Brief.
Every record below, from the first line to the last, is to be set down again exactly.

[Stored data]
Definition get_neighbor_list (self : Frame num) (mode : string)
    (cut_off : option num) (bond_length : option (list (list num)))
  : result (list (list nat)) :=
  py_assert (bool_decide (mode = "bond_length")
             || bool_decide (mode = "cut_off")) "Please configure mode";;
  let atom_type_num := size (atom_symbol_to_type self) in
  bond_length ←
    (if bool_decide (mode = "bond_length") then
       let bond_length :=
         match bond_length with
         | None => default_bond_length (limda_default self)
         | Some b => Some b
         end in
       match bond_length with
       | None => Err TypeError (* len(None) *)
       | Some bond_length =>
           py_assert (length bond_length =? atom_type_num)
             "Incorrect format of bond length";;
           foldM (λ _ bond_list,
                    py_assert (length bond_list =? atom_type_num)
                      "Incorrect format of bond length") () bond_length;;
           Ok (map (map Some) bond_length)
       end
     else if bool_decide (mode = "cut_off") then
       let cut_off :=
         match cut_off with
         | None => default_cut_off (limda_default self)
         | Some c => Some c
         end in
       Ok (replicate atom_type_num (replicate atom_type_num cut_off))
     else (* no branch taken: excluded by the first assertion *)
       match bond_length with
       | None => Err TypeError
       | Some bond_length => Ok (map (map Some) bond_length)
       end);
  row_max ← mapM py_max bond_length;
  m ← py_max row_max;
  mesh_length ← py_add m lit_0_01;
  min_cell ← py_min (cell self);
  let mesh_length :=
    if nlt min_cell (nmul mesh_length lit_3)
    then ndiv min_cell lit_3 else mesh_length in
  get_neighbor_list_using_cython
    {| arg_atoms_type := a_type <$> atoms self;
       arg_atoms_pos :=
         [a_x <$> atoms self; a_y <$> atoms self; a_z <$> atoms self];
       arg_mesh_length := mesh_length;
       arg_atom_num := get_total_atoms self;
       arg_bond_length := bond_length;
       arg_cell := cell self |}.

Definition get_mols_list (self : Frame num) (mode : string)
    (cut_off : option num) (bond_length : option (list (list num)))
  : result (list (list nat)) :=
  neighbor_list ← get_neighbor_list self mode cut_off bond_length;
  get_mols_list_using_cython neighbor_list (get_total_atoms self).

Solved problem.
Definition get_neighbor_list (self : Frame num) (mode : string)
    (cut_off : option num) (bond_length : option (list (list num)))
  : result (list (list nat)) :=
  py_assert (bool_decide (mode = "bond_length")
             || bool_decide (mode = "cut_off")) "Please configure mode";;
  let atom_type_num := size (atom_symbol_to_type self) in
  bond_length ←
    (if bool_decide (mode = "bond_length") then
       let bond_length :=
         match bond_length with
         | None => default_bond_length (limda_default self)
         | Some b => Some b
         end in
       match bond_length with
       | None => Err TypeError (* len(None) *)
       | Some bond_length =>
           py_assert (length bond_length =? atom_type_num)
             "Incorrect format of bond length";;
           foldM (λ _ bond_list,
                    py_assert (length bond_list =? atom_type_num)
                      "Incorrect format of bond length") () bond_length;;
           Ok (map (map Some) bond_length)
       end
     else if bool_decide (mode = "cut_off") then
       let cut_off :=
         match cut_off with
         | None => default_cut_off (limda_default self)
         | Some c => Some c
         end in
       Ok (replicate atom_type_num (replicate atom_type_num cut_off))
     else (* no branch taken: excluded by the first assertion *)
       match bond_length with
       | None => Err TypeError
       | Some bond_length => Ok (map (map Some) bond_length)
       end);
  row_max ← mapM py_max bond_length;
  m ← py_max row_max;
  mesh_length ← py_add m lit_0_01;
  min_cell ← py_min (cell self);
  let mesh_length :=
    if nlt min_cell (nmul mesh_length lit_3)
    then ndiv min_cell lit_3 else mesh_length in
  get_neighbor_list_using_cython
    {| arg_atoms_type := a_type <$> atoms self;
       arg_atoms_pos :=
         [a_x <$> atoms self; a_y <$> atoms self; a_z <$> atoms self];
       arg_mesh_length := mesh_length;
       arg_atom_num := get_total_atoms self;
       arg_bond_length := bond_length;
       arg_cell := cell self |}.

Definition get_mols_list (self : Frame num) (mode : string)
    (cut_off : option num) (bond_length : option (list (list num)))
  : result (list (list nat)) :=
  neighbor_list ← get_neighbor_list self mode cut_off bond_length;
  get_mols_list_using_cython neighbor_list (get_total_atoms self).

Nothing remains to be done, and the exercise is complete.